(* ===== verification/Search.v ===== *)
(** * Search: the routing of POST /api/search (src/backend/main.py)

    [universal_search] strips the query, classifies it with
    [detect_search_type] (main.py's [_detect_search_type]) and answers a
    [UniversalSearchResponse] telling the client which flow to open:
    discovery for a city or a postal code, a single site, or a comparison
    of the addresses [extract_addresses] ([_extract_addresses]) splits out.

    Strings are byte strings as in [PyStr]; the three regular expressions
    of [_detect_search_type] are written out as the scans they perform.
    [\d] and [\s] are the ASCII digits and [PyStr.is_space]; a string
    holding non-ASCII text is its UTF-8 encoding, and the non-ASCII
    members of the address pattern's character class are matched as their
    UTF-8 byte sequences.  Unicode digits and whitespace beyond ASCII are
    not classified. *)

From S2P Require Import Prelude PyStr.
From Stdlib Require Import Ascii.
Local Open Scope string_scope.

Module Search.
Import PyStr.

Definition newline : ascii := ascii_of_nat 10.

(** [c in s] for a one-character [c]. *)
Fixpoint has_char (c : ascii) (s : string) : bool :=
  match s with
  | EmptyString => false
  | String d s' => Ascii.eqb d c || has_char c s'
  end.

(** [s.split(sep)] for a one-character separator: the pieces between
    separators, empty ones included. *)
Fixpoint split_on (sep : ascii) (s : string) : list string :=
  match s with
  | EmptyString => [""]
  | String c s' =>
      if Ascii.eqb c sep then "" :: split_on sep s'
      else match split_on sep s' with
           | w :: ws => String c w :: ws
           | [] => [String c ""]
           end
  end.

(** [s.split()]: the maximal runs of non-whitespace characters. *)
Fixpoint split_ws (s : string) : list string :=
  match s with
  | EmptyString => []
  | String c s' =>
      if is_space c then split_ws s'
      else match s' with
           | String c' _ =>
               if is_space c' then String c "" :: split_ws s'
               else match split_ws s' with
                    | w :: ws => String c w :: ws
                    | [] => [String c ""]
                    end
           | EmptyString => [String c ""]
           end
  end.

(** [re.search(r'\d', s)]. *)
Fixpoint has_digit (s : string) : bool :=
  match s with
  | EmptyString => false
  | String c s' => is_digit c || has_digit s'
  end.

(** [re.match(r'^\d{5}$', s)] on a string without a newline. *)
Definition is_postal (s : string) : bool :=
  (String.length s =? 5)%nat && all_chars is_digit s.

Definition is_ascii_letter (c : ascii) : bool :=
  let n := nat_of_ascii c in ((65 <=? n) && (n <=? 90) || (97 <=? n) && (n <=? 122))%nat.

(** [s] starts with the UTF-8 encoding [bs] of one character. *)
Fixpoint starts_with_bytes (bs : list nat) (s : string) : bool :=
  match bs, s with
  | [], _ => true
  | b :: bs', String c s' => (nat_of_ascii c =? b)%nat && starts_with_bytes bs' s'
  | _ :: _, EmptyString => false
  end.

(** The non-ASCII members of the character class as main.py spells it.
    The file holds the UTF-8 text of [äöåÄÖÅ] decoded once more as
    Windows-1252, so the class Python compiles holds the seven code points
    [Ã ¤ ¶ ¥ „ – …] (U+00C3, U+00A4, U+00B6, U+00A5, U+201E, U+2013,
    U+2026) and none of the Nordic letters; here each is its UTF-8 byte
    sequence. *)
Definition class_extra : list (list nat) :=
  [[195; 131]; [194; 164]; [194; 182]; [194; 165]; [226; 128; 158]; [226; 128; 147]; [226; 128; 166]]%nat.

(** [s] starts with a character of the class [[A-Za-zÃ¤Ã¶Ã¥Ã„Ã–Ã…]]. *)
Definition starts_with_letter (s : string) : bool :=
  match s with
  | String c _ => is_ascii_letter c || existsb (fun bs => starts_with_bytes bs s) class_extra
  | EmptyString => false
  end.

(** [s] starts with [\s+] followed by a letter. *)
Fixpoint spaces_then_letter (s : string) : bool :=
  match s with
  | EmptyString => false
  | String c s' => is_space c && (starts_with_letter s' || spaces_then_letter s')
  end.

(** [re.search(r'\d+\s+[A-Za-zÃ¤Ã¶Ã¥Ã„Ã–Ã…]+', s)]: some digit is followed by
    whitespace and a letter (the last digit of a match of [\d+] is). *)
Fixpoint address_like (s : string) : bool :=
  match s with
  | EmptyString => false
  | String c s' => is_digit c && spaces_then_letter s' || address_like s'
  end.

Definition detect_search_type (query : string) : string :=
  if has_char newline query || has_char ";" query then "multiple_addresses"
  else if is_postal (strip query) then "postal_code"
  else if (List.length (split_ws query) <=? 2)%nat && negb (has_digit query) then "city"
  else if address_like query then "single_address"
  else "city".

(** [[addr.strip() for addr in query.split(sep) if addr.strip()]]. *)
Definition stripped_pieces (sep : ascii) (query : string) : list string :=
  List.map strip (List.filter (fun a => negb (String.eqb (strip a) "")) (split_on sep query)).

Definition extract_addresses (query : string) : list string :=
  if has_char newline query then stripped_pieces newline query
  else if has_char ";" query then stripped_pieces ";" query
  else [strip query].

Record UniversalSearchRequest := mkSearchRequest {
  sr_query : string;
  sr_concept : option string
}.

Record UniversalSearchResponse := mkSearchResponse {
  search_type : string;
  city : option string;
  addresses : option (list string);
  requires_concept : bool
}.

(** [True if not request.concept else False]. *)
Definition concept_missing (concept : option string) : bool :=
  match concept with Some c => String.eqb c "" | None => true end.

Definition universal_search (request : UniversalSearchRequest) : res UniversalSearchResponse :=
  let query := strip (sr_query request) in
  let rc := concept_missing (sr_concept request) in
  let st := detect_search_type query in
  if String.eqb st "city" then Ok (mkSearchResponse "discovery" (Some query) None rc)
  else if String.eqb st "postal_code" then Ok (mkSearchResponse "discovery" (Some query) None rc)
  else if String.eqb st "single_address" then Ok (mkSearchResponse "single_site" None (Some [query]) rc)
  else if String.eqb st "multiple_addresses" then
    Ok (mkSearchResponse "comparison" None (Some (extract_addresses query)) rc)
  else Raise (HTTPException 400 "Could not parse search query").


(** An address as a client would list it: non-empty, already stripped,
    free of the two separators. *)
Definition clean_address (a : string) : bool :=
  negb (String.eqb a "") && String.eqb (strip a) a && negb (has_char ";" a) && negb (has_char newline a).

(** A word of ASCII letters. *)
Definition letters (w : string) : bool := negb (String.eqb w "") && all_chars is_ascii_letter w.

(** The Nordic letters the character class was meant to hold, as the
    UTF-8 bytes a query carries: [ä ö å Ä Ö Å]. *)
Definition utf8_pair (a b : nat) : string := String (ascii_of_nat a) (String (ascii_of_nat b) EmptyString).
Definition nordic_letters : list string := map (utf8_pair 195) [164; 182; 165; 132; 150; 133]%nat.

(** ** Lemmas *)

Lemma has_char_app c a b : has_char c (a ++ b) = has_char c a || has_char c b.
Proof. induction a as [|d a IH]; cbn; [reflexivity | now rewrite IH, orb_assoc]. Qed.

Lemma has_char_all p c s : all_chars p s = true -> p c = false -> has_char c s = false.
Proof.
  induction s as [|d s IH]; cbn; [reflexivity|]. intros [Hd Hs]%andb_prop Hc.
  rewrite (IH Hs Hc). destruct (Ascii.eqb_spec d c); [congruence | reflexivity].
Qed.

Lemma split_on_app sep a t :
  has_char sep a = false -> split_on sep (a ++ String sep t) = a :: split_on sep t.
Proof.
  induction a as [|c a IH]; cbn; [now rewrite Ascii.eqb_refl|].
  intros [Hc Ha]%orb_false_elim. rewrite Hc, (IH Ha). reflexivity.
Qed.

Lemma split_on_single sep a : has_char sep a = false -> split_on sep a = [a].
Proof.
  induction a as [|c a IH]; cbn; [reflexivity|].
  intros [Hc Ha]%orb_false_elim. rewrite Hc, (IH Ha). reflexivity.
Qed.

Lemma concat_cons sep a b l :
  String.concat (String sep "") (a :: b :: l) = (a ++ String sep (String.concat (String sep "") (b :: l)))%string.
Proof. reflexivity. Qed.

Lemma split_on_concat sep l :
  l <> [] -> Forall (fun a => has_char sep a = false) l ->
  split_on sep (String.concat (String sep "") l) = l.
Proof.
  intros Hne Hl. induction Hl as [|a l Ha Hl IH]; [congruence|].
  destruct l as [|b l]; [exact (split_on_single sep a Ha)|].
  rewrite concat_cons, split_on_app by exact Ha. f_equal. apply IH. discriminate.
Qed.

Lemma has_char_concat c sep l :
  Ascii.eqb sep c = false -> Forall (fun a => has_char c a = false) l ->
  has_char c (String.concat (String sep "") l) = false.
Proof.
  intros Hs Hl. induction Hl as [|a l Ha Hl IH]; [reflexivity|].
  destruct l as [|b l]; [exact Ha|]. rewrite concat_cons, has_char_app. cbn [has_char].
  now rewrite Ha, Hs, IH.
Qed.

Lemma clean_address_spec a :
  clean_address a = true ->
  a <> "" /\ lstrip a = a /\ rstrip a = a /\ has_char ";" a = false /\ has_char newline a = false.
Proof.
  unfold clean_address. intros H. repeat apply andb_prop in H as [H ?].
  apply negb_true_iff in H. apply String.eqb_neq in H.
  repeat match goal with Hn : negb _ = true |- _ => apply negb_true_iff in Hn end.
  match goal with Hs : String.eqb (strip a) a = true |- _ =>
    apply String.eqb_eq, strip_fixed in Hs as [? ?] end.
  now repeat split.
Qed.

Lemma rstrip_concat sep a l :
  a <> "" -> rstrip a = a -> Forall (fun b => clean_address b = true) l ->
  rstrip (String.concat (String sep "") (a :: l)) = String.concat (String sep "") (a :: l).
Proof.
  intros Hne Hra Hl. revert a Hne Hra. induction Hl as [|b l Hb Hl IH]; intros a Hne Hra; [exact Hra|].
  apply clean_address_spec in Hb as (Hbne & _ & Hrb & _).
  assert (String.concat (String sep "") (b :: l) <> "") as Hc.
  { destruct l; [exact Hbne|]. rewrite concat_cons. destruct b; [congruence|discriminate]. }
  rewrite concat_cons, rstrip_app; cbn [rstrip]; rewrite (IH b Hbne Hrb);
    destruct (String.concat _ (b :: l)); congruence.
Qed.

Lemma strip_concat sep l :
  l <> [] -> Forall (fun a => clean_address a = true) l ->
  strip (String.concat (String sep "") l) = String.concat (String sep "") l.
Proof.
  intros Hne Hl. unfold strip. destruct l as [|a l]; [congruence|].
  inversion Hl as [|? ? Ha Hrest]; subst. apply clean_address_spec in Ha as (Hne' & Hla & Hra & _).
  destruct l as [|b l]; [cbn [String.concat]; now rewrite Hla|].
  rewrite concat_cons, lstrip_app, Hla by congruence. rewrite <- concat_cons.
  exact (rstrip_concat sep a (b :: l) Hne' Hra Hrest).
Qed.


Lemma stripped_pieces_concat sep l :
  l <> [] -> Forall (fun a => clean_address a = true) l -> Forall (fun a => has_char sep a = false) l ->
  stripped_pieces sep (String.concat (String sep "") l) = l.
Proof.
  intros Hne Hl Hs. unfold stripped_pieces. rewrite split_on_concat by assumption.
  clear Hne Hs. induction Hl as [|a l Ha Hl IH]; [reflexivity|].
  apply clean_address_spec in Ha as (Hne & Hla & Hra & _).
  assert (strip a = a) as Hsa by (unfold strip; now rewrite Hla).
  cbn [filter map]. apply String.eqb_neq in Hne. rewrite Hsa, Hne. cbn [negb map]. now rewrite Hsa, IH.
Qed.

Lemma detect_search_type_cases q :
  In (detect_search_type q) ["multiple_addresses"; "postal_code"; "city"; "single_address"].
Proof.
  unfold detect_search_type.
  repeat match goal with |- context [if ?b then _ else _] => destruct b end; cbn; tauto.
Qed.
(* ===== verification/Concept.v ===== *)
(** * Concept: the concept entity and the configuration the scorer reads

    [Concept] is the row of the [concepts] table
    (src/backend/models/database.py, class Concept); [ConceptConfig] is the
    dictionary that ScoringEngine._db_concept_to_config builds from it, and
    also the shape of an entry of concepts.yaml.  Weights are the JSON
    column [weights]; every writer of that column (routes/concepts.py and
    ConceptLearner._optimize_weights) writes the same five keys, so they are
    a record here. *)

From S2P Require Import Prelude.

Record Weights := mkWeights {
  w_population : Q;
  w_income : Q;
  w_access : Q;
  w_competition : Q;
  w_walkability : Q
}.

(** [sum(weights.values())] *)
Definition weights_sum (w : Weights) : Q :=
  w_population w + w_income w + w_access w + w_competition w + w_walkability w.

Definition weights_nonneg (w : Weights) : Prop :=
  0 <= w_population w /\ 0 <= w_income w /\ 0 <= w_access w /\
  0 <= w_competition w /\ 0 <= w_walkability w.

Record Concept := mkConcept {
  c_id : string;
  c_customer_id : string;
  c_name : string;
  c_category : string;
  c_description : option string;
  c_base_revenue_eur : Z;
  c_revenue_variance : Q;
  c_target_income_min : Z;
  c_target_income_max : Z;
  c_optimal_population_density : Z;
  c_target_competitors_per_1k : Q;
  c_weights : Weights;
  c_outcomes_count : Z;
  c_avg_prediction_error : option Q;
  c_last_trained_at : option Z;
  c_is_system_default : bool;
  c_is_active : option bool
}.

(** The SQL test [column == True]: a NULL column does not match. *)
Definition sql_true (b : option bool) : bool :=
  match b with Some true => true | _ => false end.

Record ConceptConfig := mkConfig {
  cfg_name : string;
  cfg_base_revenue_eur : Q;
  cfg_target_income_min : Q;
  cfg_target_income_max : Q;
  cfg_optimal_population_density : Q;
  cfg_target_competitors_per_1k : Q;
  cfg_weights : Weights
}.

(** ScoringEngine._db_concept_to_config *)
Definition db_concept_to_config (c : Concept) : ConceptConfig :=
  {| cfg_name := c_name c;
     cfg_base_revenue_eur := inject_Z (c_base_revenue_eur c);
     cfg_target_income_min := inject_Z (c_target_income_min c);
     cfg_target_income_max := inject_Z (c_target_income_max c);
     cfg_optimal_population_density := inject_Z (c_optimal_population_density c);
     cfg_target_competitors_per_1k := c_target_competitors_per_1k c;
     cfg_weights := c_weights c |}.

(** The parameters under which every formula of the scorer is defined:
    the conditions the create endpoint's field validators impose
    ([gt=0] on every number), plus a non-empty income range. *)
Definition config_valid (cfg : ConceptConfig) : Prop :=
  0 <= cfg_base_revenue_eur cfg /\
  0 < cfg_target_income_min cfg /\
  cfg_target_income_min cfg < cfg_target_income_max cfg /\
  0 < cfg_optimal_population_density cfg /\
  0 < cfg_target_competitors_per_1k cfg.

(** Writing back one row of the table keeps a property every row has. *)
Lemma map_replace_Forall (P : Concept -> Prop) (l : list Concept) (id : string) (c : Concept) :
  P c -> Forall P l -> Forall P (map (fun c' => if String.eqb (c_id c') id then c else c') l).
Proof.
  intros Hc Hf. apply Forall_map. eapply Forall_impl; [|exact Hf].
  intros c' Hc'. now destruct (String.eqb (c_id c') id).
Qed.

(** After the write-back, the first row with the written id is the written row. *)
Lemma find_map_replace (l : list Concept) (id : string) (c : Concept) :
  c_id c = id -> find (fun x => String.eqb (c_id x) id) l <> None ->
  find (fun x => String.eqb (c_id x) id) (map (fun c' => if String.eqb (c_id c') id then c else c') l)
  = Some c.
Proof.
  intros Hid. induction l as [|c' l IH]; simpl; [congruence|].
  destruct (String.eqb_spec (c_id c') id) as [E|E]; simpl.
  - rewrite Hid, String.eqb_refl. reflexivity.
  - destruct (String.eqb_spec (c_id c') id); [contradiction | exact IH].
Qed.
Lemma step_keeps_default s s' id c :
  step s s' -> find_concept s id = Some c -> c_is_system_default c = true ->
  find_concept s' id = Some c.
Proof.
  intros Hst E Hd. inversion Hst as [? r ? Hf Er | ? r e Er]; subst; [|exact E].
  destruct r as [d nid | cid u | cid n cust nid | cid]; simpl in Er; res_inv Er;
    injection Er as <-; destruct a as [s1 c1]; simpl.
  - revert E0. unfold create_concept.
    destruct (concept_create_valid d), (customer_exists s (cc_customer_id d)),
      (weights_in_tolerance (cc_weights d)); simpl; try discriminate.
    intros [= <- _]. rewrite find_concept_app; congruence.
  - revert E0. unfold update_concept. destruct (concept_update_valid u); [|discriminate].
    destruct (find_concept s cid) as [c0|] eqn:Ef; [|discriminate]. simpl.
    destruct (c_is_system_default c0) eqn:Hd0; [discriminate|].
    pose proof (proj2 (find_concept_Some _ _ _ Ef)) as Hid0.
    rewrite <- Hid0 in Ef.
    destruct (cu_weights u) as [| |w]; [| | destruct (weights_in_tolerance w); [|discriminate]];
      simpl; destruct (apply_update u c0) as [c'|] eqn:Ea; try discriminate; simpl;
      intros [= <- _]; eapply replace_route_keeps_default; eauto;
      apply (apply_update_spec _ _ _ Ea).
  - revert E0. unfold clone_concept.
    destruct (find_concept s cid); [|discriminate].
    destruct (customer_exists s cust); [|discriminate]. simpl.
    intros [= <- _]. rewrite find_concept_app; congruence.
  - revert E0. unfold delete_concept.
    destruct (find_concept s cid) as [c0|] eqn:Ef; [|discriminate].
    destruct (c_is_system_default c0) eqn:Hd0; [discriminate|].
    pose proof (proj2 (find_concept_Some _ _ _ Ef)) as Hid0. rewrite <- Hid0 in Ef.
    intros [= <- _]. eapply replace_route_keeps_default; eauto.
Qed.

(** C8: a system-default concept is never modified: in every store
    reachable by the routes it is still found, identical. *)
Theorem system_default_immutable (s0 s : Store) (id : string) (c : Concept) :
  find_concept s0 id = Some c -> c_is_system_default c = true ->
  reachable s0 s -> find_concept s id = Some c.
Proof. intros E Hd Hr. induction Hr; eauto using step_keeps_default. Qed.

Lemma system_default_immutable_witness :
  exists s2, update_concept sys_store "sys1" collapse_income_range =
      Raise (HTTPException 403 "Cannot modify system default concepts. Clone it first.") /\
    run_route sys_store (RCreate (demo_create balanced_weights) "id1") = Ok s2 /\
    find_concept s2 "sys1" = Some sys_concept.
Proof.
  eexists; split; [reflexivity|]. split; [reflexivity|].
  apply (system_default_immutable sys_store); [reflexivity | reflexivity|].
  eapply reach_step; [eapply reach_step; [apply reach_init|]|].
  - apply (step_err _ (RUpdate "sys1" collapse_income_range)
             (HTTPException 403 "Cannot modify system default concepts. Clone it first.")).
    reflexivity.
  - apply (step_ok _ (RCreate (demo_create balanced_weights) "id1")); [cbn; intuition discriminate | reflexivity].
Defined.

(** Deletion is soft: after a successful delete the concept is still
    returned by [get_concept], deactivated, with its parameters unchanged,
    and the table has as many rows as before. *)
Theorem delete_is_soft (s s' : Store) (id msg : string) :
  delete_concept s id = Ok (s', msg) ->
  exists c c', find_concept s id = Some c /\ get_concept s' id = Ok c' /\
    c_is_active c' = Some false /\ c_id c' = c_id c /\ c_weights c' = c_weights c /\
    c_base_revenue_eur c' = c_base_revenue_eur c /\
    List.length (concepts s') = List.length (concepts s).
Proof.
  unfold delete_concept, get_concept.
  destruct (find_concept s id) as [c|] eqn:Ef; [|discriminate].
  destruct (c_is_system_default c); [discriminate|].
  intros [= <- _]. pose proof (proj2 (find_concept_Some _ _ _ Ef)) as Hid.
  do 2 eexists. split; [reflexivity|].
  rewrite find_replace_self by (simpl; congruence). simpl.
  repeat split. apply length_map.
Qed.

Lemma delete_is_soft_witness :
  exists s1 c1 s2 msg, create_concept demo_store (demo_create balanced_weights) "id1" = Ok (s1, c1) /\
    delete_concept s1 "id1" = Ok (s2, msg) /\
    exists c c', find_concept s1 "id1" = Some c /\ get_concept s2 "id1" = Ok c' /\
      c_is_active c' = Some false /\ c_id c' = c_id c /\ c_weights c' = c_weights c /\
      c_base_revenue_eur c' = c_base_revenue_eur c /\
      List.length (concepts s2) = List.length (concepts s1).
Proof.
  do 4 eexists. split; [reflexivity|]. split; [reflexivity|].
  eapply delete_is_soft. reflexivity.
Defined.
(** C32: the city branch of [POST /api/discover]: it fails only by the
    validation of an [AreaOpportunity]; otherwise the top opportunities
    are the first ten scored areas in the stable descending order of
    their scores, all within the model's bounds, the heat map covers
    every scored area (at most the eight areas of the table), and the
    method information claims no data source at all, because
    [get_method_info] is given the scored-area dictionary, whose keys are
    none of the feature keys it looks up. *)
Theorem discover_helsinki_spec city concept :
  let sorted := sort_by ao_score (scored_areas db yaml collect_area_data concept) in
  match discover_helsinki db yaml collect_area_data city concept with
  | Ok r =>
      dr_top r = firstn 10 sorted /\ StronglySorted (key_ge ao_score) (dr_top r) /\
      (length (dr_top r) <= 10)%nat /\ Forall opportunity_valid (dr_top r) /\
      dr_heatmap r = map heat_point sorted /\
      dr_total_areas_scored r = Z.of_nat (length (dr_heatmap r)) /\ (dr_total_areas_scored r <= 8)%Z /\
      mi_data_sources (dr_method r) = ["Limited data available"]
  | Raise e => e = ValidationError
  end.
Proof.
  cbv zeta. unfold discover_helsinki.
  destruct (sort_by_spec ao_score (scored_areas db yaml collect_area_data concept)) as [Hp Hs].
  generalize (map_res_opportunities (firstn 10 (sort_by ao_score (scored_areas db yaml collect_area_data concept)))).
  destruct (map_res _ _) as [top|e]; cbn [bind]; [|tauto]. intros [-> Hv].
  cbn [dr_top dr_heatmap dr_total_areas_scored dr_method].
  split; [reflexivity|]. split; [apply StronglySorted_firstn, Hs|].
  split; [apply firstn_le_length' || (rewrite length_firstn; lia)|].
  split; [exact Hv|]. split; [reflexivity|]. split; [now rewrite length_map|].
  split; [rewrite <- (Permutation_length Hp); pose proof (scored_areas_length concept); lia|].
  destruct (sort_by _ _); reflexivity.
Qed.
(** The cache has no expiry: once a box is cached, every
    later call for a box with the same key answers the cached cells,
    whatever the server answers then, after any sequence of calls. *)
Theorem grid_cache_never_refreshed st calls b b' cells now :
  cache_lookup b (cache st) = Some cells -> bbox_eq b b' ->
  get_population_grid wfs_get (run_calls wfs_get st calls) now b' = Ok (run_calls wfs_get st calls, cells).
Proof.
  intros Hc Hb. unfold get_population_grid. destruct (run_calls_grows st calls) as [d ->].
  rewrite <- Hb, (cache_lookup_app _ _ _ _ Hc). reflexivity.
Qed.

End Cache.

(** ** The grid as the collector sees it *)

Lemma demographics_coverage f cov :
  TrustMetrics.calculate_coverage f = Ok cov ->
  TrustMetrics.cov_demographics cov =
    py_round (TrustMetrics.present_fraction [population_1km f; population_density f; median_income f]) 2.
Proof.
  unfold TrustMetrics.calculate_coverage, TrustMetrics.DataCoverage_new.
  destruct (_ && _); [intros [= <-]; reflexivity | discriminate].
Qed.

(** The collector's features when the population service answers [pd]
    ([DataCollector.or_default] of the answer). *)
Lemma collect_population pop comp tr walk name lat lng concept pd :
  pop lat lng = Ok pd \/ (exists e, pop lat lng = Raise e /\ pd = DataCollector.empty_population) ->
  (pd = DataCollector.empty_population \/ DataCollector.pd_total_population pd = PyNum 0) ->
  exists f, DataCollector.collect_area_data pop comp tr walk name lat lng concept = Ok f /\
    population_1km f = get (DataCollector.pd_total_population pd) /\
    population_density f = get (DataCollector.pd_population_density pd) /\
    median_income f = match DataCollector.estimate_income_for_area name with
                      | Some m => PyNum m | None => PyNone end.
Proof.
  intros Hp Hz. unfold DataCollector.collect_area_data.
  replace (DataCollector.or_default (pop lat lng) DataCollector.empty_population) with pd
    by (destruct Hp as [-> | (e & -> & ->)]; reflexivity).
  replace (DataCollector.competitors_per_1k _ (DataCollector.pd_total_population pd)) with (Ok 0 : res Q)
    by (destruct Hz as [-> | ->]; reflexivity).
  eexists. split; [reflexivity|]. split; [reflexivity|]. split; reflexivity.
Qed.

#### Work request:
Work out how many lines in the material above hold the word "that"; answer with the number only.

#### Solution for this task:
2